### Aim of the task
Copy out exactly the lines from the start of the data to the line containing "(** ** More on". Include both.

### Data provided
■ ■ ■
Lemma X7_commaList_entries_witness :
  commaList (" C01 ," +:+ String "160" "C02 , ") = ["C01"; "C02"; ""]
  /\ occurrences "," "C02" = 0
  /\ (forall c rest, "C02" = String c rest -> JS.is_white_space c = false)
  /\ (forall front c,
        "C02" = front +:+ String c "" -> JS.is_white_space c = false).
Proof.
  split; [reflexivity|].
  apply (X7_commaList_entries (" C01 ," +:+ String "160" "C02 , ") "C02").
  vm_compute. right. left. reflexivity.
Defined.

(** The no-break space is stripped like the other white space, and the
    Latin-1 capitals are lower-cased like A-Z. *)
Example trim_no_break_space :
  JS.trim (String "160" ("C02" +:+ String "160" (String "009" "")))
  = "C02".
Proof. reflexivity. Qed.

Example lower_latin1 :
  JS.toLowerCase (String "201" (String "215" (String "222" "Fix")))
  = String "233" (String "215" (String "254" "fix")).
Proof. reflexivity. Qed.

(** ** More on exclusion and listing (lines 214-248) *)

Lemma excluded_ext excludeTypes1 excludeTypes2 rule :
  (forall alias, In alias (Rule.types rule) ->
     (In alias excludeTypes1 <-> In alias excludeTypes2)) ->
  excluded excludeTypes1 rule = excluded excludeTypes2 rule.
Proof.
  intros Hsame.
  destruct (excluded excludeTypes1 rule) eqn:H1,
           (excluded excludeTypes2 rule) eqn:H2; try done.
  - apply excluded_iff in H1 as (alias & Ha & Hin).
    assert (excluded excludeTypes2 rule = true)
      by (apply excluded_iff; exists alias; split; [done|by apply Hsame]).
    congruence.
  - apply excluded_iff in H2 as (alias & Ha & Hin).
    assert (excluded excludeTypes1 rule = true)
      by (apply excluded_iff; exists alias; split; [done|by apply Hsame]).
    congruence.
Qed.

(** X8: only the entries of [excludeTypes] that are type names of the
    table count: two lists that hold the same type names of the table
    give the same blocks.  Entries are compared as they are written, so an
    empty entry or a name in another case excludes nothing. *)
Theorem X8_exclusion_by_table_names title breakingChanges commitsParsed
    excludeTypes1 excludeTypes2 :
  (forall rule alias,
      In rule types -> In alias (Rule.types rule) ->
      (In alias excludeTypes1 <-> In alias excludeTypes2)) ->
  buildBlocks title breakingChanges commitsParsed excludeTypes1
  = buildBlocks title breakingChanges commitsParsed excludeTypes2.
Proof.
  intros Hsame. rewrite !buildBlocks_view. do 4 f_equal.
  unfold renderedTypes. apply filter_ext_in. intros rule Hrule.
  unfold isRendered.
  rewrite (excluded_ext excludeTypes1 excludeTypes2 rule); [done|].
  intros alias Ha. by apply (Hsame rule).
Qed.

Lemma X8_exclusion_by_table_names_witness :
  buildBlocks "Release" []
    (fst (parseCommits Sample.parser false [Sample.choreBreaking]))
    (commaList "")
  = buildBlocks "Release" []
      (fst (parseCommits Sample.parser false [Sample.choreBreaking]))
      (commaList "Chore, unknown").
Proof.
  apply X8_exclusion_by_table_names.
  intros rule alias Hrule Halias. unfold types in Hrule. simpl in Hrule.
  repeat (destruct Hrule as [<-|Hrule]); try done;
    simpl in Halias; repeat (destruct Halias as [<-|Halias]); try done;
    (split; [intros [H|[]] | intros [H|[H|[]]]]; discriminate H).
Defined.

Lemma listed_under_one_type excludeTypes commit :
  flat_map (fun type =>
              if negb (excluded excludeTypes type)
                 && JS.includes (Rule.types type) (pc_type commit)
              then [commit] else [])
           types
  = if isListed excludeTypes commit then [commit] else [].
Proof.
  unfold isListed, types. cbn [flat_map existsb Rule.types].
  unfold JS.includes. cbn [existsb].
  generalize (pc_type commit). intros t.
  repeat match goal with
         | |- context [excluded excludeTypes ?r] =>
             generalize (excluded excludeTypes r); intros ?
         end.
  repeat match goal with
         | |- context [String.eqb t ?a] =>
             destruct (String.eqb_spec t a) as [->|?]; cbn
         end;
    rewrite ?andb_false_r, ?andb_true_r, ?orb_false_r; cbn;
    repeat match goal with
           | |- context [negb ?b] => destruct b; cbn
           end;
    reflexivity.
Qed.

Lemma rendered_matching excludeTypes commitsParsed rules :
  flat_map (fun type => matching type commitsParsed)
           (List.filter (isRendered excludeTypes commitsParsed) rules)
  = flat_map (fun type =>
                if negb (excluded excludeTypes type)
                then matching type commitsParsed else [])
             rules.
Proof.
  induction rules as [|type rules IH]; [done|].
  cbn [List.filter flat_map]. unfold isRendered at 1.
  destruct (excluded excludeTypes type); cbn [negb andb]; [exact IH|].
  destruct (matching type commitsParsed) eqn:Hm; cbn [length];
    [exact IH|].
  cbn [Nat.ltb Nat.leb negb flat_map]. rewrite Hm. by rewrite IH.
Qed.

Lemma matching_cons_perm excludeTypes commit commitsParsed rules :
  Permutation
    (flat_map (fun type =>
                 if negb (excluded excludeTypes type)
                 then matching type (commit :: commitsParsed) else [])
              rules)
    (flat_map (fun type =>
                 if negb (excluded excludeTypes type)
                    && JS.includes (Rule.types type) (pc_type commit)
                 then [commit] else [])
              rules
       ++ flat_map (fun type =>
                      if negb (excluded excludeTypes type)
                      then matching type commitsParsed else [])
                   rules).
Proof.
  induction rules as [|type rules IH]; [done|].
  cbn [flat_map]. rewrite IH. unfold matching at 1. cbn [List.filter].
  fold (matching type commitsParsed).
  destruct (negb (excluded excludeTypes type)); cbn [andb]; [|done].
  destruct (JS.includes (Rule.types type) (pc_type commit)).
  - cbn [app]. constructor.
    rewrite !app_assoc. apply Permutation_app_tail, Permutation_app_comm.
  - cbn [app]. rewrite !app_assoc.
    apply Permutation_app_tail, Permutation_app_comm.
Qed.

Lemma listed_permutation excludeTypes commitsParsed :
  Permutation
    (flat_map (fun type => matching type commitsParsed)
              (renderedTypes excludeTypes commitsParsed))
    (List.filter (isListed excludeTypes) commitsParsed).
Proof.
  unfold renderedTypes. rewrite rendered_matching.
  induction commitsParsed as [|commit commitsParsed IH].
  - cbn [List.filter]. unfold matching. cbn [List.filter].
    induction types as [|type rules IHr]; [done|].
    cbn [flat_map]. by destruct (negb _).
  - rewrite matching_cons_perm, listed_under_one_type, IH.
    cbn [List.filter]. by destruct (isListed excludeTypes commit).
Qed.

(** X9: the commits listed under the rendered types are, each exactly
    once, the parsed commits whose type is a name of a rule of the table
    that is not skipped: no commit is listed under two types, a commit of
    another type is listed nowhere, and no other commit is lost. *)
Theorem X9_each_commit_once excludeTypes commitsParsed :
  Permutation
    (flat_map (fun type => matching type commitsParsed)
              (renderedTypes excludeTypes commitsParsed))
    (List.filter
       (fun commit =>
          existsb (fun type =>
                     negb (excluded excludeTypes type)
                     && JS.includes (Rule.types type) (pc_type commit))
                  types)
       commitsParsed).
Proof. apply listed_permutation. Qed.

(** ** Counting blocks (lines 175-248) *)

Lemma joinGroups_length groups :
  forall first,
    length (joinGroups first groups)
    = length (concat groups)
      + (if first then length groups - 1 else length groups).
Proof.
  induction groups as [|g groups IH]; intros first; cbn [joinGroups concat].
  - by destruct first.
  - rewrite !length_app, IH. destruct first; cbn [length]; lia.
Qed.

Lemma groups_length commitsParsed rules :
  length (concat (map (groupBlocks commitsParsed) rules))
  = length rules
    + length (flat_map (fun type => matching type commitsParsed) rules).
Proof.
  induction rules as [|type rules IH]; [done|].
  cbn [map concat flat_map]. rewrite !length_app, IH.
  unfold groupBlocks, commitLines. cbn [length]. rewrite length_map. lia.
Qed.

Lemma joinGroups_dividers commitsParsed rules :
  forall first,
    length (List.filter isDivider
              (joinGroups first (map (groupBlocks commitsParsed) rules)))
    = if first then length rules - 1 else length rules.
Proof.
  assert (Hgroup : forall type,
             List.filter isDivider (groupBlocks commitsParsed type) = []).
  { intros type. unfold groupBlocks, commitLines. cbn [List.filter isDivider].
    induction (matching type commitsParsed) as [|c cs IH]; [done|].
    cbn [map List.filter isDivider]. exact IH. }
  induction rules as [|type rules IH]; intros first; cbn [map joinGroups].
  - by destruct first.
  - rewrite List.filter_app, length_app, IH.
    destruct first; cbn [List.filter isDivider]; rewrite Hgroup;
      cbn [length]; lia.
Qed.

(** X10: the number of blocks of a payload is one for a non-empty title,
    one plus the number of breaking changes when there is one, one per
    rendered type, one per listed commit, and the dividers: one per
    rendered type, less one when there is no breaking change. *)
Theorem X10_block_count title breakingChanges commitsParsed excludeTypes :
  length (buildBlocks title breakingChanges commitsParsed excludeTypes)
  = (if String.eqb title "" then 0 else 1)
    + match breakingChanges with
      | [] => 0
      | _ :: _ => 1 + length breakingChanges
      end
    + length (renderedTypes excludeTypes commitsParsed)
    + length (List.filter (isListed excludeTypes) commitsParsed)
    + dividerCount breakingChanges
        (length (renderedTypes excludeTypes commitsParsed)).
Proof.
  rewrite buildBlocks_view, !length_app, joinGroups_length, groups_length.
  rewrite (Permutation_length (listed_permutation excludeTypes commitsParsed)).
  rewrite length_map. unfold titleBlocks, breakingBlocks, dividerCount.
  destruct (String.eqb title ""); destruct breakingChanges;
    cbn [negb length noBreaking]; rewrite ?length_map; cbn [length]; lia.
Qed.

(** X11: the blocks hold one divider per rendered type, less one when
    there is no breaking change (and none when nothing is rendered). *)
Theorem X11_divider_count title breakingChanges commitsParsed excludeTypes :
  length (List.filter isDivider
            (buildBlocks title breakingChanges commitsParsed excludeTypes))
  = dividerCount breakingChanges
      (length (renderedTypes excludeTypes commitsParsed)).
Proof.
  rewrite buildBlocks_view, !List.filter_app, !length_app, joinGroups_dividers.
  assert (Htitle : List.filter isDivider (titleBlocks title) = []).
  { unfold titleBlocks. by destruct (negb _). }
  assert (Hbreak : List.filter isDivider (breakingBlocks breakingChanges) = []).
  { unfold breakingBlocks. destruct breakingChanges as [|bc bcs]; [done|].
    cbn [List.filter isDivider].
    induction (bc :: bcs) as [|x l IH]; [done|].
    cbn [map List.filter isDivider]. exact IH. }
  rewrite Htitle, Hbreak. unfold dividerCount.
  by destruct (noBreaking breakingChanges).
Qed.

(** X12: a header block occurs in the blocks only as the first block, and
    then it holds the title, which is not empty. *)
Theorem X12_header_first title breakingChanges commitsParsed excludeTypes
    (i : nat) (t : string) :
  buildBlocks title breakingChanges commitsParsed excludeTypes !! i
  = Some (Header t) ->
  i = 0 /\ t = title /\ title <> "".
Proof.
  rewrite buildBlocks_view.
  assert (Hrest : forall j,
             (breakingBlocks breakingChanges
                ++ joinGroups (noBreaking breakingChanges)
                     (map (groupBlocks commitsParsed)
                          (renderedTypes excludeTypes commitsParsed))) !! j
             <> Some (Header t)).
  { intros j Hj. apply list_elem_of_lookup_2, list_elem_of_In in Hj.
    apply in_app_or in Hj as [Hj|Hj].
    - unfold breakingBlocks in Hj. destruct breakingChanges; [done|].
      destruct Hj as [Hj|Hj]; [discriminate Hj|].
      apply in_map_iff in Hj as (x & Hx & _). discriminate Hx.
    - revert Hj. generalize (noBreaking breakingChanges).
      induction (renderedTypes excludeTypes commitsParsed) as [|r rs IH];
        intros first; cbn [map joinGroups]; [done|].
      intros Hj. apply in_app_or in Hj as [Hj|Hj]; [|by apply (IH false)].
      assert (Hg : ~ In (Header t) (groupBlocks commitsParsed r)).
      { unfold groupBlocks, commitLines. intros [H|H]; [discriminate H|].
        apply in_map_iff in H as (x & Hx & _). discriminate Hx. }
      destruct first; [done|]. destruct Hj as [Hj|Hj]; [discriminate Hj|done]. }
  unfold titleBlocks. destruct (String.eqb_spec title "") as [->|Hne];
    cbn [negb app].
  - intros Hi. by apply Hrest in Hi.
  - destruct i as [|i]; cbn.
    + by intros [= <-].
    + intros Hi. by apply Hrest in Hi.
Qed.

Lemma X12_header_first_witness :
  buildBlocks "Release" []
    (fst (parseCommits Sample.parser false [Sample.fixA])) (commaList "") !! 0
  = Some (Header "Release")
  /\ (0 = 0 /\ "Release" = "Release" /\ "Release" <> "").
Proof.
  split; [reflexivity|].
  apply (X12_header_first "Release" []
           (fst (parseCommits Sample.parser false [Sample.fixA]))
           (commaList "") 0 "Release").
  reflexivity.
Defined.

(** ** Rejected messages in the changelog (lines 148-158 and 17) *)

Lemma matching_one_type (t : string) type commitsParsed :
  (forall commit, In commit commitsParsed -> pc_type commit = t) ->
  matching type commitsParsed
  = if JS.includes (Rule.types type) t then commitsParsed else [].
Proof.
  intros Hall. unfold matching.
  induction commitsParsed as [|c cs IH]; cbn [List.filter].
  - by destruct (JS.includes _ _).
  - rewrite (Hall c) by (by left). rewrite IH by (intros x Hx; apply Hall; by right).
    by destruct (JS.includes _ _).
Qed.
■ ■ ■
### Written solution
Lemma X7_commaList_entries_witness :
  commaList (" C01 ," +:+ String "160" "C02 , ") = ["C01"; "C02"; ""]
  /\ occurrences "," "C02" = 0
  /\ (forall c rest, "C02" = String c rest -> JS.is_white_space c = false)
  /\ (forall front c,
        "C02" = front +:+ String c "" -> JS.is_white_space c = false).
Proof.
  split; [reflexivity|].
  apply (X7_commaList_entries (" C01 ," +:+ String "160" "C02 , ") "C02").
  vm_compute. right. left. reflexivity.
Defined.

(** The no-break space is stripped like the other white space, and the
    Latin-1 capitals are lower-cased like A-Z. *)
Example trim_no_break_space :
  JS.trim (String "160" ("C02" +:+ String "160" (String "009" "")))
  = "C02".
Proof. reflexivity. Qed.

Example lower_latin1 :
  JS.toLowerCase (String "201" (String "215" (String "222" "Fix")))
  = String "233" (String "215" (String "254" "fix")).
Proof. reflexivity. Qed.

(** ** More on exclusion and listing (lines 214-248) *)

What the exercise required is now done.